Sur la trentaine de pays qui s’était prononcée pour une mutation vers un modèle de télévision numérique, cinq auraient pour le moment réussit à faire la bascule, quand vingt affirment avoir entamé le processus de transition. Le délai décidé en 2016 était fixé au mois de juin 2015 et n’a donc pas pu être tenu pour la majeure partie des pays engagés dans cette transition.
Un calendrier trop ambitieux pour certains, un manque de moyens nécessaires pour d’autres, les pouvoirs publics et les professionnels tablent désormais sur 2020 pour voir la télévision numérique terrestre arriver dans l’ensemble de ces pays. Pour permettre aux Africains vivant en zone subsaharienne de s’équiper de matériel numérique, la Banque Mondiale n’a pas hésité à mettre la main à la poche et à accorder des subventions.

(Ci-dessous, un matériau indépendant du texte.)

(* ===== verification/DeferredSim.v ===== *)
(** The scheduler's view of a deferred job: Dispatch.v leaves to its environment
    when a deferred body returns and when its outcome is delivered; here the slot
    protocol of Deferred.v is shown to be one of those environments, move by move. *)
From S2P Require Import Prelude Types Nodes Pipeline Run Dispatch Deferred DeferredInv.

(** The operations of the scheduler thread that runs job [i], from startDeferred's
    call of the body up to finishJob. *)
Definition view (i : nat) (d : SlotRun) : list op :=
  if past_finish (fin d) then [OFinish i (result (slot d))] else
  match starter d with
  | SCount | SRegister | SBody | SCheck => [OInvoke i]
  | SAwait => [OAwait i]
  | SObserve => [OObserve (onJobAwaiting i); ODeliver i]
  | SArrive => if awaited d then [ODeliver i] else [OInvoke i]
  | SDone => [ODeliver i]
  end.

(** What the move does to the run: the scheduler's part of it. *)
Definition effect (i : nat) (d : SlotRun) (mv : Move) (c : DispatchContext) : DispatchContext :=
  match mv, starter d with
  | MStarter, SAwait => with_impl (store_status i kAwaiting (impl_ c)) c
  | MStarter, SObserve => observe (onJobAwaiting i) c
  | _, _ => c
  end.

(** Whether the await was stored, by the starter's position. *)
Definition await_ok (d : SlotRun) : Prop :=
  match starter d with
  | SObserve => awaited d = true
  | SArrive | SDone => True
  | _ => awaited d = false
  end.

Lemma past_finish_app l b : past_finish (head (l ++ [FRegistrations b])) = past_finish (head l).
Proof. by destruct l. Qed.

Lemma deliver_step_await dl a d d' next :
  deliver_step dl a d = Some (d', next) -> starter d' = starter d /\ awaited d' = awaited d
  /\ past_finish (fin d') = past_finish (fin d) /\ slot d' = slot d.
Proof.
  unfold fin. destruct dl; cbn; intros H; repeat case_match; simplify_eq/=;
    rewrite ?past_finish_app; done.
Qed.

Lemma await_ok_move mv d d' : await_ok d -> move mv d = Some d' -> await_ok d'.
Proof.
  intros A H. assert (mv = MStarter \/ starter d' = starter d /\ awaited d' = awaited d) as [->|[Es Ea]].
  { destruct mv as [| |v t|a| | |a|k|f o]; [by left|right..]; cbn in H.
    - by destruct (starter d) eqn:?, (holder d); simplify_eq/=.
    - unfold signal in H. destruct (holder d); simplify_eq/=. by destruct (win _ _).
    - unfold holder_step, arrive in H. destruct (holder d) as [| |v t| |dl| | | | |]; simplify_eq/=; try done.
      + destruct (deliver_step dl a d) as [[d1 nx]|] eqn:Hd; [|done]. simplify_eq/=.
        by destruct (deliver_step_await _ _ _ _ _ Hd) as (? & ? & _).
      + by destruct (orphan_mtx d); simplify_eq/=.
    - by destruct (deadline (slot d)); simplify_eq/=.
    - unfold stop in H. destruct (stopper d); try done. destruct (registered (slot d)); simplify_eq/=.
      by destruct (win _ _).
    - unfold stopper_step, arrive in H. destruct (stopper d) as [| | |dl| |]; simplify_eq/=; try done.
      destruct (deliver_step dl a d) as [[d1 nx]|] eqn:Hd; [|done]. simplify_eq/=.
      by destruct (deliver_step_await _ _ _ _ _ Hd) as (? & ? & _).
    - destruct (finishers d !! k) as [f|]; [|done]. cbn in H.
      destruct (finisher_step f d) as [[d1 f']|] eqn:Hf; [|done]. simplify_eq/=.
      destruct f as [[]| | | | | | |]; cbn in Hf; repeat case_match; by simplify_eq/=.
    - by repeat case_match; simplify_eq/=. }
  - unfold await_ok in *. cbn in H.
    assert (starter_step d = Some d') as H' by (by destruct (starter d), (holder d)). clear H.
    unfold starter_step, arrive in H'. destruct (starter d) eqn:Hs; simplify_eq/=; try done.
    + destruct (outcome (slot d)); done.
    + by destruct (parties (slot d) =? 1).
  - unfold await_ok in *. by rewrite Es, Ea.
Qed.

Lemma await_ok_reachable inl timed d : slot_reachable inl timed d -> await_ok d.
Proof.
  intros (f & o & l & _ & _ & H).
  assert (await_ok (start_run inl timed (f, o))) as A by done. revert A H.
  generalize (start_run inl timed (f, o)). induction l as [|mv l IH]; cbn; intros s A H; [by simplify_eq|].
  destruct (move mv s) as [s1|] eqn:Hm; [|done]. exact (IH s1 (await_ok_move _ _ _ A Hm) H).
Qed.

(** ** The simulation *)

(** A move of no concern to the scheduler: no party's position that [view] shows
    changes. *)
Lemma view_same i d d' :
  starter d' = starter d -> awaited d' = awaited d -> past_finish (fin d') = past_finish (fin d) ->
  (past_finish (fin d) = true -> result (slot d') = result (slot d)) -> view i d' = view i d.
Proof.
  unfold view. intros -> -> -> H. destruct (past_finish (fin d)) eqn:Hp; [|done]. by rewrite (H eq_refl).
Qed.

(** The parties whose moves leave the view alone. *)
Lemma quiet_move i mv d d' :
  slot_inv d -> (forall k, mv <> MFinisher k) -> mv <> MStarter -> move mv d = Some d' -> view i d' = view i d.
Proof.
  intros I Hf Hs H.
  assert (past_finish (fin d) = true -> winner_owes (outcome (slot d)) (holder d) (stopper d) = 0) as Hp.
  { intros Hp. assert (finishers d <> []) as Hne by (intros E; unfold fin in Hp; by rewrite E in Hp).
    by destruct (arrived d I Hne) as (_ & ? & _). }
  destruct mv as [| |v t|a| | |a|k|f o]; try done; cbn in H.
  - destruct (starter d) eqn:Es, (holder d); simplify_eq/=. by apply view_same.
  - unfold signal, win in H. destruct (holder d); simplify_eq/=.
    by destruct (outcome (slot d)) eqn:Eo; apply view_same.
  - unfold holder_step, arrive in H. destruct (holder d) as [| |v t| |dl| | | | |] eqn:Eh; simplify_eq/=.
    + apply view_same; try done. intros Hq. pose proof (Hp Hq) as Hw.
      pose proof (won_by_holder _ _ _ (i_winner d I)) as Ho. rewrite Eh in Ho. rewrite (Ho eq_refl) in Hw. done.
    + by apply view_same.
    + destruct (deliver_step dl a d) as [[d1 nx]|] eqn:Hd; [|done]. simplify_eq/=.
      destruct (deliver_step_await _ _ _ _ _ Hd) as (E1 & E2 & E3 & E4). apply view_same; try done. cbn. by rewrite E4.
    + by apply view_same.
    + destruct (orphan_mtx d); [done|]. simplify_eq. by apply view_same.
  - destruct (deadline (slot d)); simplify_eq/=. by apply view_same.
  - unfold stop, win in H. destruct (stopper d); try done. destruct (registered (slot d)); simplify_eq/=.
    by destruct (outcome (slot d)) eqn:Eo; apply view_same.
  - unfold stopper_step, arrive in H. destruct (stopper d) as [| | |dl| |] eqn:Eh; simplify_eq/=.
    + apply view_same; try done. intros Hq. pose proof (Hp Hq) as Hw.
      pose proof (won_by_stop _ _ _ (i_winner d I)) as Ho. rewrite Eh in Ho. rewrite (Ho eq_refl) in Hw. done.
    + by apply view_same.
    + destruct (deliver_step dl a d) as [[d1 nx]|] eqn:Hd; [|done]. simplify_eq/=.
      destruct (deliver_step_await _ _ _ _ _ Hd) as (E1 & E2 & E3 & E4). apply view_same; try done. cbn. by rewrite E4.
  - by destruct (Hf k).
  - destruct (share f && share o && negb (orphan_mtx d)); simplify_eq. by apply view_same.
Qed.

Lemma starter_or mv : mv = MStarter \/ (exists k, mv = MFinisher k) \/ ((forall k, mv <> MFinisher k) /\ mv <> MStarter).
Proof. destruct mv; eauto; right; right; split; congruence. Qed.

Definition one_thread (c : DispatchContext) (t : list op) : RunState := {| ctx := c; threads := [t] |}.

(** C11. Refinement: along every run of a deferred job's slot, each move is
    either invisible to the scheduler or is one step of the scheduler's thread
    for that job, with the same effect on the run: the store of kAwaiting, the
    onJobAwaiting call, and the delivery of the slot's result to finishJob. So
    what holds of every run of the scheduler holds with deferred jobs. *)
Theorem slot_refines_scheduler inl timed i d mv d' c :
  slot_reachable inl timed d -> move mv d = Some d' ->
  (view i d' = view i d /\ effect i d mv c = c) \/
  exists ch, step_thread 0 ch (one_thread c (view i d)) = Some (one_thread (effect i d mv c) (view i d')).
Proof.
  intros R H. pose proof (slot_reachable_inv _ _ _ R) as I. pose proof (await_ok_reachable _ _ _ R) as A.
  destruct (starter_or mv) as [-> | [[k ->] | [Hf Hs]]].
  - (* the starter *)
    cbn in H. assert (starter_step d = Some d') as H' by (by destruct (starter d), (holder d)). clear H.
    assert (starter d <> SDone -> finishers d = []) as Hfin.
    { intros Hne. destruct (finishers d) eqn:E; [done|].
      destruct (arrived d I) as (? & _); [by rewrite E|done]. }
    unfold starter_step, arrive in H'. unfold await_ok in A.
    unfold view, effect, step_thread, one_thread, fin.
    destruct (starter d) eqn:Es; try done; rewrite (Hfin ltac:(done)); simplify_eq/=;
      rewrite ?(Hfin ltac:(done)); cbn.
    1-3: by left.
    + (* SCheck *) destruct (outcome (slot d)); cbn; [right; by exists CAwait|rewrite A; by left..].
    + (* SAwait *) right. by exists CNone.
    + (* SObserve *) rewrite A. right. by exists CNone.
    + (* SArrive *) destruct (parties (slot d) =? 1); cbn; rewrite ?(Hfin ltac:(done)); cbn;
        (destruct (awaited d); [by left|right; by exists CPending]).
  - (* the finisher *)
    cbn in H. pose proof (i_one d I). pose proof (arrived d I) as Ha.
    destruct (finishers d) as [|f [|]] eqn:Efs; cbn in *; [done| |lia].
    destruct (Ha ltac:(done)) as (Es & _ & _).
    destruct k; [|done]. cbn in H. destruct (finisher_step f d) as [[d1 f']|] eqn:Hf; [|done]. simplify_eq/=.
    unfold view, effect, step_thread, one_thread, fin. rewrite Efs, Es. cbn.
    destruct f as [[]| | | | | | |]; cbn in Hf;
      [destruct (callback_running (stopper d))| |destruct (outcome (slot d))|destruct (orphan_mtx d)
      |destruct (Z.land (handleFlags (slot d)) kReleased =? 0)| | | |];
      simplify_eq/=; rewrite ?Es, ?Efs; cbn; try by left.
    right. by exists (CResult (result (slot d))).
  - left. split; [exact (quiet_move i mv d d' I Hf Hs H)|]. unfold effect. by destruct mv.
Qed.

Lemma slot_refines_scheduler_witness :
  exists ch, step_thread 0 ch (one_thread (make_context Impl_new) [OInvoke 0])
    = Some (one_thread (make_context Impl_new) [OAwait 0]).
Proof.
  set (d := default (start_run false true (0, 0))
              (moves [MStarter; MStarter; MHandOut; MStarter] (start_run false true (0, 0)))).
  assert (slot_reachable false true d) as R.
  { exists 0, 0, [MStarter; MStarter; MHandOut; MStarter]. vm_compute. done. }
  assert (move MStarter d = Some (at_starter SAwait d)) as H by (vm_compute; reflexivity).
  destruct (slot_refines_scheduler false true 0 d MStarter _ (make_context Impl_new) R H) as [[E _]|E].
  - vm_compute in E. discriminate E.
  - exact E.
Defined.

Ce tournant numérique devrait représenter entre 200 et 300 millions d’euros d’investissements pour les gouvernements africains et encore plus selon certains observateurs. Des fonds que l’Afrique va devoir mobiliser et qui lui permettront in fine de disposer d’une télévision moderne, capable d’accompagner comme il se doit son développement.